Some tumors seem affected by tobacco use

New research suggests a link between cigarettes and a colon cancer, a disease usually not associated with smoking.

Colon cancer patients whose tumors had unstable DNA, and thus were called microsatellite instability (MSI) tumors, were more likely to be smokers than those whose tumors did not have MSI, says a University of Utah study.

"This helps our understanding of the disease," says Marty Slattery, a professor of epidemiology at Utah. "It provides support for the idea that lifestyle factors can cause tumor mutations."

However, the study does not conclude that smoking causes colon cancer, says Monica Alvarado, a cancer genetic counselor at the University of Southern California's (USC) Norris Comprehensive Cancer Center.

"The study was not comparing smokers and nonsmokers and seeing if smokers had more colon cancer," she says.

Rather, the researchers wanted to determine whether lifestyle factors like smoking, physical activity and use of aspirin contributed to MSI tumors. Although some MSI tumors are associated with a genetic mutation, most are not.

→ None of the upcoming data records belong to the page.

Lemma until_fence_app ls more :
  Forall (fun line => fence_of line = None) ls → until_fence (ls ++ fence_s :: more) = (ls, fence_s :: more).
Proof.
  induction 1 as [|l ls Hl Hall IH]; [reflexivity|]. change ((l :: ls) ++ fence_s :: more) with (l :: (ls ++ fence_s :: more)).
  cbn [until_fence]. by rewrite Hl, IH.
Qed.

Lemma parse_code language body rest :
  string_forall is_word_unit language = true → Forall (fun line => fence_of line = None) (split line_feed body) →
  parseBlocks (((fence_s +:+ language) :: split line_feed body ++ [fence_s]) ++ rest) = code_node language (Some [text_node body []]) :: parseBlocks rest.
Proof.
  intros Hl Hall. rewrite parseBlocks_eq.
  change (((fence_s +:+ language) :: split line_feed body ++ [fence_s]) ++ rest) with ((fence_s +:+ language) :: ((split line_feed body ++ [fence_s]) ++ rest)).
  rewrite <- app_assoc. cbn [app].
  assert (fence_of (fence_s +:+ language) = Some language) as Hf.
  { unfold fence_of. rewrite startsWith_self. change (sliceFrom 3 (fence_s +:+ language)) with language. by rewrite span_word_all. }
  assert (blank (fence_s +:+ language) = false) as Hb by (by apply not_blank).
  cbn [blocks_step]. rewrite Hb, Hf, until_fence_app by done. cbn [drop].
  destruct (split line_feed body) as [|w ws] eqn:E; [by apply split_nonnil in E|]. rewrite <- E.
  unfold line_feed_s. by rewrite join_split_unit.
Qed.

Lemma quote_of_line l : quote_of (quote_line l) = Some l.
Proof. destruct l as [|c l]; [done|]. reflexivity. Qed.

Lemma quoted_lines ls rest : block_end rest → quoted (map quote_line ls ++ rest) = (ls, rest).
Proof.
  intros Hend. induction ls as [|l ls IH].
  - destruct rest as [|line rest]; [done|]. by destruct Hend as [-> _].
  - change (map quote_line (l :: ls) ++ rest) with (quote_line l :: (map quote_line ls ++ rest)). cbn [quoted]. by rewrite quote_of_line, IH.
Qed.

Lemma parse_quote ls rest :
  ls ≠ [] → block_end rest →
  parseBlocks (map quote_line ls ++ rest) = block_node "blockquote" None (Some (parseBlocks ls)) :: parseBlocks rest.
Proof.
  intros Hne Hend. rewrite parseBlocks_eq. pose proof (quoted_lines ls rest Hend) as Hq. destruct ls as [|l ls]; [done|].
  change (map quote_line (l :: ls) ++ rest) with (quote_line l :: (map quote_line ls ++ rest)) in *. cbn [blocks_step].
  assert (∃ t, quote_line l = String ">" t) as [t Ht] by (unfold quote_line; destruct (truthy l); by eexists).
  pose proof (quote_of_line l) as Hl. rewrite Ht in *. by rewrite not_blank, fence_of_other, heading_of_other, Hl, Hq by done.
Qed.

(** *** Lists *)

Lemma span_digits_dot d r : string_forall is_digit d = true → span_digits (d +:+ String "." r) = (d, String "." r).
Proof.
  induction d as [|c d IH]; [done|]. cbn [string_forall]. intros [Hc Hd]%andb_true_iff.
  change (span_digits (String c (d +:+ String "." r)) = (String c d, String "." r)). cbn [span_digits]. by rewrite Hc, IH.
Qed.

Lemma marker_of_digits d c s r :
  d = String c s → string_forall is_digit d = true → c ≠ "-"%char → c ≠ "*"%char →
  marker_of (d +:+ String "." r) = Some (S (String.length d), true, r).
Proof.
  intros E Hd H1 H2. pose proof (span_digits_dot d r Hd) as Hs. rewrite E in Hs |- *.
  change (String c s +:+ String "." r) with (String c (s +:+ String "." r)) in *. unfold marker_of.
  rewrite decide_False by naive_solver. rewrite Hs. destruct r; reflexivity.
Qed.

Lemma item_of_marker ordered i c s :
  is_space c = false →
  item_of (marker ordered i +:+ String c s) = Some (mkItem 0 (String.length (marker ordered i) - 1) ordered (String c s)).
Proof.
  intros Hc. destruct (marker_first ordered i) as (m & t & Hm & Hs & _).
  unfold item_of. rewrite Hm. change (String m t +:+ String c s) with (String m (t +:+ String c s)). rewrite trimStart_id by done.
  rewrite Nat.sub_diag. change (String m (t +:+ String c s)) with (String m t +:+ String c s). rewrite <- Hm.
  assert (marker_of (marker ordered i +:+ String c s) = Some ((String.length (marker ordered i) - 1)%nat, ordered, String " " (String c s))) as ->.
  { destruct ordered; [|reflexivity]. unfold marker. rewrite stringOfInt_index.
    assert (0 <= Z.of_nat i + 1) as Hi by lia. pose proof (digits_all _ Hi) as Hd.
    destruct (digits_first _ Hi) as (c' & s' & E & Hc').
    rewrite app_assoc_s. change (". " +:+ String c s) with (String "." (String " " (String c s))).
    assert (c' ≠ "-"%char ∧ c' ≠ "*"%char) as [H1 H2] by (split; intros ->; done).
    rewrite (marker_of_digits _ c' s') by done. rewrite length_app_s. simpl. do 3 f_equal. lia. }
  cbn [mbind option_bind]. change (starts_space (String " " (String c s))) with true. cbv iota.
  change (trimStart (String " " (String c s))) with (trimStart (String c s)). by rewrite trimStart_id.
Qed.

(** What may follow the lines of an item. *)
Definition item_end (rest : list string) : Prop :=
  match rest with
  | String c _ :: _ => is_space c = false
  | rest => block_end rest
  end.

Lemma pad_not_begun width line : (0 < width)%nat → starts_space line = false → startsWith line (repeatString width " ") = false.
Proof.
  intros Hw Hs. destruct width as [|width]; [lia|]. change (repeatString (S width) " ") with (String " " (repeatString width " ")).
  destruct line as [|c s]; [done|]. apply startsWith_first. intros ->. done.
Qed.

Lemma item_body_padded width ls rest :
  (0 < width)%nat → tight ls → item_end rest → item_body width (map (padded width) ls ++ rest) = (ls, rest).
Proof.
  intros Hw Ht Hend. induction ls as [|l ls IH].
  - change (item_body width rest = ([], rest)). destruct rest as [|[|c s] more]; [done| |].
    + destruct Hend as [_ Hm]. cbn [item_body]. rewrite (pad_not_begun width EmptyString) by done.
      destruct more as [|next more]; [done|]. by rewrite (pad_not_begun width next).
    + assert (starts_space (String c s) = false) as Hs by done. cbn [item_body]. rewrite pad_not_begun by done.
      unfold blank. by rewrite trim_nonempty.
  - destruct Ht as [Hl Ht]. change (map (padded width) (l :: ls) ++ rest) with (padded width l :: (map (padded width) ls ++ rest)).
    cbn [item_body]. rewrite IH by done. destruct l as [|c s].
    + specialize (Hl eq_refl). destruct ls as [|next ls]; [done|].
      change (padded width EmptyString) with EmptyString. rewrite (pad_not_begun width EmptyString) by done. cbn [orb].
      change (blank EmptyString) with true. cbn [andb]. change (map (padded width) (next :: ls) ++ rest) with (padded width next :: (map (padded width) ls ++ rest)).
      cbv iota. replace (padded width next) with (repeatString width " " +:+ next) by (by destruct next). rewrite startsWith_self.
      by destruct width.
    + change (padded width (String c s)) with (repeatString width " " +:+ String c s). rewrite startsWith_self. cbn [orb].
      assert (String.length (repeatString width " ") = width) as Hlen by (clear; induction width as [|w IH]; [done|cbn; by f_equal]).
      rewrite <- Hlen at 1. by rewrite sliceFrom_length.
Qed.

Lemma tight_tail l ls : tight (l :: ls) → tight ls.
Proof. by intros [_ H]. Qed.
(** What a step sends. *)
Inductive StepBody :=
  | send_reporter (reporterId : string)
  | send_timeEstimate (minutes : option Q)
  | send_labels (labels : list string)
  | send_versions (fix_ affects : list string)
  | send_milestone (milestoneId : string)
  | send_value (value : FieldValue).

Record StepRequest := mkStepRequest { request_method : Method; request_path : string; request_body : StepBody }.
Record ApplyStep := mkApplyStep { step_what : string; step_run : StepRequest }.
Record Leftover := mkLeftover { left_what : string; left_why : string }.

Definition says_nothing (v : FieldValue) : bool := match v with value_null | value_bool false => true | _ => false end.

Definition value_steps (issueKey : string) (values : list (string * FieldAnswer)) : list ApplyStep :=
  omap (fun '(fieldId, answer) =>
          if says_nothing (answer_value answer) then None
          else Some (mkApplyStep (answer_name answer)
                 (mkStepRequest PUT ("/issues/" +:+ issueKey +:+ "/fields/" +:+ fieldId) (send_value (answer_value answer))))) values.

What they found was a particularly strong link between tobacco use and MSI among people who had started smoking at a young age, smoked for at least 35 years and either smoked currently or had stopped 15 years before their disease was diagnosed, the study says. Findings appear in the Nov. 15 Journal of the National Cancer Institute.

The study found no links with other lifestyle factors.

Smoking has been linked to other cancers, such as bladder and pancreatic, but the relationship between smoking and colon cancer has been greatly debated.

Studies consistently have found an association between cigarette smoking and adenomas, the precursor lesions in most cases of colon cancer. But an editorial published with the Utah study contends that research supporting a link between smoking and colorectal cancer has been inconsistent.